- Title card
- Directed by: Robert Clampett
- Produced by: Leon Schlesinger
- Starring: Mel Blanc
- Music by: Carl W. Stalling
- Animation by: Isadore Ellis Robert Cannon
- Color process: Black and white
- Production company: Leon Schlesinger Productions
- Distributed by: Warner Bros. Pictures The Vitaphone Corporation
- Release date: January 7, 1939;
- Running time: 7 min
- Country: United States
- Language: English

= The Lone Stranger and Porky =

1939 film by Robert Clampett

The Lone Stranger and Porky is a 1939 American animated comedy short film directed by Robert Clampett. The cartoon was released on January 7, 1939. It is part of the Looney Tunes series and the 51st cartoon to feature Porky Pig. It is one in a number of experimental Looney Tunes films directed by Clampett, which he accomplished by exploiting the loophole of using Porky Pig to a bare minimum.

==Plot==
The film is mostly non-verbal outside of the humorous narration. The Lone Stranger, a parody of the Lone Ranger, serves justice in 1865 after the American Civil War. He lives in a hideout that remains undiscovered despite searchlights literally pointing to their direction and rides his horse for the entire day until he sleeps.
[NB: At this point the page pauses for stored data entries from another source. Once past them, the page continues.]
(** C6.  A row is in the filtered view exactly when it is a row of the
    collection that matches the search text (the text is empty, or the
    lower-cased string of one of the row's values contains the lower-cased
    text) and matches the tag (no tag is active, or the row's normalized
    group value is the active tag).  The view is the rows that are in both
    the view for the search text alone and the view for the tag alone, in
    the order of the collection, and with an empty text and no tag it is
    the collection itself.  A tag is active when the state holds a non-empty
    string. *)
Theorem filter_conjunction {num : Type} (numToString : num -> string)
        (rows : list (ProductRow num)) (searchTerm : string)
        (activeTag : option string) (classifyCol : string) :
  (forall row,
     In row (filteredData numToString rows searchTerm activeTag classifyCol) <->
     In row rows /\ SearchHit numToString searchTerm row
     /\ TagHit numToString activeTag classifyCol row) /\
  (forall row,
     In row (filteredData numToString rows searchTerm activeTag classifyCol) <->
     In row (filteredData numToString rows searchTerm None classifyCol) /\
     In row (filteredData numToString rows "" activeTag classifyCol)) /\
  filteredData numToString rows searchTerm activeTag classifyCol
    = filter (matchesTag numToString activeTag classifyCol)
             (filter (matchesSearch numToString searchTerm) rows) /\
  filteredData numToString rows "" None classifyCol = rows.
Proof.
  assert (Hmem : forall S T row,
             In row (filteredData numToString rows S T classifyCol) <->
             In row rows /\ SearchHit numToString S row
             /\ TagHit numToString T classifyCol row).
  { intros S T row. unfold filteredData.
    rewrite filter_In, andb_true_iff, matchesSearch_spec, matchesTag_spec. tauto. }
  split; [apply Hmem|]. split; [|split].
  - intros row. rewrite !Hmem. unfold SearchHit, TagHit, noTagActive. tauto.
  - apply filter_both.
  - apply filter_all. intros row _.
    apply andb_true_iff. split; [|reflexivity].
    apply matchesSearch_spec. now left.
Qed.

(** The scenario of the specification. *)
Example filter_examples :
  map id (filteredData Samples.showZ Samples.inventory "Widget" None "Unit") = ["1"; "2"] /\
  map id (filteredData Samples.showZ Samples.inventory "" (Some "case") "Unit") = ["3"] /\
  filteredData Samples.showZ Samples.inventory "Widget" (Some "case") "Unit" = [] /\
  map id (filteredData Samples.showZ Samples.inventory "wIDGET b" None "Unit") = ["2"].
Proof. repeat split. Qed.

(** C10.  For a search text that is not empty, the search tests the string
    of every value of the row, the id and the status text among them: a row
    is in the filtered view exactly when it is a row of the collection, it
    matches the tag, and the lower-cased search text occurs in its
    lower-cased id, in its lower-cased status text or in the lower-cased
    string of the value of one of its other fields.  So a text that occurs in
    the id or in the status text alone makes the row visible, although
    neither "id" nor "processingStatus" is among the headers. *)
Theorem search_reads_reserved_fields {num : Type} (numToString : num -> string)
        (rows : list (ProductRow num)) (row row0 : ProductRow num) (searchTerm : string)
        (activeTag : option string) (classifyCol : string) :
  searchTerm <> "" ->
  (In row (filteredData numToString rows searchTerm activeTag classifyCol) <->
   In row rows /\
   matchesTag numToString activeTag classifyCol row = true /\
   (Substring (toLowerCase searchTerm) (toLowerCase (id row)) \/
    Substring (toLowerCase searchTerm) (toLowerCase (statusText (processingStatus row))) \/
    exists k val, In (k, val) (fields row) /\
                  Substring (toLowerCase searchTerm)
                            (toLowerCase (toStr numToString val)))) /\
  ~ In "id" (headers row0) /\
  ~ In "processingStatus" (headers row0).
Proof.
  intros Hne. split; [|split].
  - unfold filteredData. rewrite filter_In, andb_true_iff, matchesSearch_spec.
    unfold SearchHit, objectValues. split.
    + intros (Hin & [E | (val & Hval & Hsub)] & Htag); [congruence|].
      split; [assumption|]. split; [assumption|].
      apply in_app_or in Hval. destruct Hval as [Hval | [<- | [<- | []]]].
      * apply in_map_iff in Hval. destruct Hval as ([k v] & E & Hkv).
        simpl in E. subst v. right. right. now exists k, val.
      * now left.
      * right. now left.
    + intros (Hin & Htag & Hhit). split; [assumption|]. split; [|assumption].
      right. destruct Hhit as [H | [H | (k & val & Hkv & H)]].
      * exists (VStr (id row)). split; [|exact H].
        apply in_or_app. right. now left.
      * exists (VStr (statusText (processingStatus row))). split; [|exact H].
        apply in_or_app. right. right. now left.
      * exists val. split; [|exact H].
        apply in_or_app. left. apply in_map_iff. now exists (k, val).
  - unfold headers. rewrite filter_In. intros [_ H]. discriminate.
  - unfold headers. rewrite filter_In. intros [_ H]. discriminate.
Qed.

Lemma search_reads_reserved_fields_witness :
  "complete" <> "" /\
  (In (Samples.widget "3" "Gadget" 5 "case" COMPLETED)
      (filteredData Samples.showZ Samples.inventory "complete" None "Unit") <->
   In (Samples.widget "3" "Gadget" 5 "case" COMPLETED) Samples.inventory /\
   matchesTag Samples.showZ None "Unit" (Samples.widget "3" "Gadget" 5 "case" COMPLETED) = true /\
   (Substring (toLowerCase "complete") (toLowerCase "3") \/
    Substring (toLowerCase "complete") (toLowerCase (statusText COMPLETED)) \/
    exists k val, In (k, val) [("Name", VStr "Gadget"); ("Price", VNum 5); ("Unit", VStr "case")] /\
                  Substring (toLowerCase "complete")
                            (toLowerCase (toStr Samples.showZ val)))) /\
  ~ In "id" (headers (Samples.widget "1" "Widget A" 10 "box" INCOMPLETE)) /\
  ~ In "processingStatus" (headers (Samples.widget "1" "Widget A" 10 "box" INCOMPLETE)).
Proof.
  split; [discriminate|].
  apply (search_reads_reserved_fields Samples.showZ Samples.inventory
           (Samples.widget "3" "Gadget" 5 "case" COMPLETED)
           (Samples.widget "1" "Widget A" 10 "box" INCOMPLETE)
           "complete" None "Unit").
  discriminate.
Defined.

(** A text that occurs in no value of any row hides every row, and a text
    that occurs in the status text of one row alone shows that row. *)
Example search_tests_every_value :
  filteredData Samples.showZ Samples.inventory "zzz" None "Unit" = [] /\
  map id (filteredData Samples.showZ Samples.inventory "completed" None "Unit") = ["3"] /\
  map id (filteredData Samples.showZ Samples.inventory "gadget" None "Unit") = ["3"] /\
  map id (filteredData Samples.showZ Samples.inventory "10" None "Unit") = ["1"].
Proof. repeat split. Qed.

(** A text found in no column of the sheet and in every status, and a text
    found in one row's id alone. *)
Example search_reserved_examples :
  map id (filteredData Samples.showZ Samples.inventory "incomplete" None "Unit") = ["1"; "2"] /\
  map id (filteredData Samples.showZ Samples.inventory "3" None "Unit") = ["3"] /\
  headers (Samples.widget "3" "Gadget" 5 "case" COMPLETED) = ["Name"; "Price"; "Unit"].
Proof. repeat split. Qed.

(* ------------------------------------------------------------------ *)
(** ** Status toggle *)

Section Toggle.

Variable num : Type.

Local Abbreviation Row := (ProductRow num).

Lemma toggledStatus_flips (s : ProcessingStatus) :
  toggledStatus s <> s /\ toggledStatus (toggledStatus s) = s.
Proof. destruct s; split; (discriminate || reflexivity). Qed.

Lemma updateRows_nth (rowId : string) (s : ProcessingStatus) (rows : list Row) (j : nat) :
  nth_error (updateRows rowId s rows) j =
  match nth_error rows j with
  | Some row =>
      Some (if String.eqb (id row) rowId then mkRow (id row) s (fields row) else row)
  | None => None
  end.
Proof. unfold updateRows. rewrite nth_error_map. now destruct (nth_error rows j). Qed.

(** An update and the update back give the rows again when the rows with
    that id had the first status. *)
Lemma updateRows_back (rowId : string) (s s' : ProcessingStatus) (rows : list Row) :
  (forall row, In row rows -> id row = rowId -> processingStatus row = s) ->
  updateRows rowId s (updateRows rowId s' rows) = rows.
Proof.
  intros H. unfold updateRows. rewrite map_map.
  rewrite <- (map_id rows) at 2. apply map_ext_in. intros row Hin.
  destruct (String.eqb (id row) rowId) eqn:E; simpl; rewrite E; [|reflexivity].
  apply String.eqb_eq in E. rewrite <- (H row Hin E). now destruct row.
Qed.

Lemma unique_id (rows : list Row) (i j : nat) (row other : Row) :
  NoDup (map id rows) ->
  nth_error rows i = Some row -> nth_error rows j = Some other ->
  id other = id row -> j = i.
Proof.
  intros Hnd Hi Hj E.
  assert (Hlt : (j < List.length (map id rows))%nat).
  { rewrite length_map. apply nth_error_Some. congruence. }
  apply (proj1 (NoDup_nth_error (map id rows)) Hnd j i Hlt).
  rewrite !nth_error_map, Hi, Hj. simpl. now rewrite E.
Qed.

End Toggle.

(** C9.  A click on a row's toggle sets that row's status to the other of
    the two values and a second click sets it back, so that the row is again
    what it was.  Every row with another id is left as it is by both
    updates, every row keeps its id and its other fields, and when the ids
    of the collection are distinct the first update changes no other
    position and the second gives the original collection.  The update is
    the one [handleUpdateStatus] applies to the rows of the active file. *)
Theorem status_toggle_twice {num : Type} (rows : list (ProductRow num)) (i : nat)
        (row : ProductRow num) :
  nth_error rows i = Some row ->
  let rows1 := clickToggle i rows in
  let rows2 := clickToggle i rows1 in
  (toggledStatus (processingStatus row) <> processingStatus row /\
   toggledStatus (toggledStatus (processingStatus row)) = processingStatus row) /\
  nth_error rows1 i
    = Some (mkRow (id row) (toggledStatus (processingStatus row)) (fields row)) /\
  nth_error rows2 i = Some row /\
  (forall j other, nth_error rows j = Some other -> id other <> id row ->
                   nth_error rows1 j = Some other /\ nth_error rows2 j = Some other) /\
  (forall j other, nth_error rows j = Some other ->
     exists o1 o2, nth_error rows1 j = Some o1 /\ nth_error rows2 j = Some o2 /\
                   id o1 = id other /\ fields o1 = fields other /\
                   id o2 = id other /\ fields o2 = fields other) /\
  (NoDup (map id rows) ->
   rows2 = rows /\ forall j, j <> i -> nth_error rows1 j = nth_error rows j) /\
  (forall file, data file = rows -> fileId file <> "" ->
     handleUpdateStatus (Some (fileId file)) [file] (id row)
                        (toggledStatus (processingStatus row))
     = [mkFile (fileId file) (name file) (createdAt file) rows1]).
Proof.
  intros Hi. cbn zeta.
  pose proof (toggledStatus_flips (processingStatus row)) as [Hne Hback].
  assert (H1 : clickToggle i rows
               = updateRows (id row) (toggledStatus (processingStatus row)) rows).
  { unfold clickToggle. now rewrite Hi. }
  assert (Hi1 : nth_error (clickToggle i rows) i
                = Some (mkRow (id row) (toggledStatus (processingStatus row)) (fields row))).
  { rewrite H1, updateRows_nth, Hi. now rewrite String.eqb_refl. }
  assert (H2 : clickToggle i (clickToggle i rows)
               = updateRows (id row) (processingStatus row) (clickToggle i rows)).
  { unfold clickToggle at 1. rewrite Hi1. cbn [id processingStatus]. now rewrite Hback. }
  split; [now split|]. split; [exact Hi1|]. split; [|split; [|split; [|split]]].
  - rewrite H2, updateRows_nth, Hi1. cbn [id fields]. rewrite String.eqb_refl.
    now destruct row.
  - intros j other Hj Hid.
    assert (E : String.eqb (id other) (id row) = false) by now apply String.eqb_neq.
    rewrite H2, updateRows_nth, H1, updateRows_nth, Hj, E. now rewrite E.
  - intros j other Hj.
    rewrite H2, updateRows_nth, H1, updateRows_nth, Hj.
    destruct (String.eqb (id other) (id row)) eqn:E; cbn [id]; rewrite E;
      eexists; eexists; repeat split.
  - intros Hnd.
    assert (Hother : forall j, j <> i -> nth_error (clickToggle i rows) j = nth_error rows j).
    { intros j Hji. rewrite H1, updateRows_nth.
      destruct (nth_error rows j) as [other|] eqn:Hj; [|reflexivity].
      destruct (String.eqb (id other) (id row)) eqn:E; [|reflexivity].
      apply String.eqb_eq in E. exfalso. apply Hji.
      exact (unique_id num rows i j row other Hnd Hi Hj E). }
    split; [|exact Hother].
    rewrite H2, H1. apply updateRows_back. intros other Hin E.
    apply In_nth_error in Hin. destruct Hin as [j Hj].
    assert (j = i) by exact (unique_id num rows i j row other Hnd Hi Hj E).
    subst j. congruence.
  - intros file Hdata Hfile. apply truthy_true in Hfile.
    unfold handleUpdateStatus. rewrite Hfile. cbn [negb map].
    now rewrite String.eqb_refl, Hdata, H1.
Qed.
Porky drives a stagecoach while the narrator summons a villain, who slams traffic lights down a cliff to stop Porky and holds him at gunpoint. The Lone Stranger's Native American scout Prompto (a parody of Tonto) spies on them and reports through a television broadcaster to the Lone Stranger's magic mirror, which notifies him of the incident. The villain and his horse use a tree branch to incapacitate the Lone Stranger and shoots him, but somehow destroys the cliff near him without hurting him. The Lone Stranger and the villain engage in a fistfight and the former is kicked off a cliff, leading to a literal cliffhanger which is solved by the Lone Stranger walking up the cliff and slamming the villain into a boulder, which cracks and forms a jail cell around him. Meanwhile, the villain's horse has no intention to fight the Lone Stranger's horse and instead falls in love with her, somehow producing numerous children, including a horse resembling his father, who follow the Lone Stranger after Porky is freed.

==Home media==
The Lone Stranger and Porky is available on disc 3 of the Porky Pig 101 DVD set.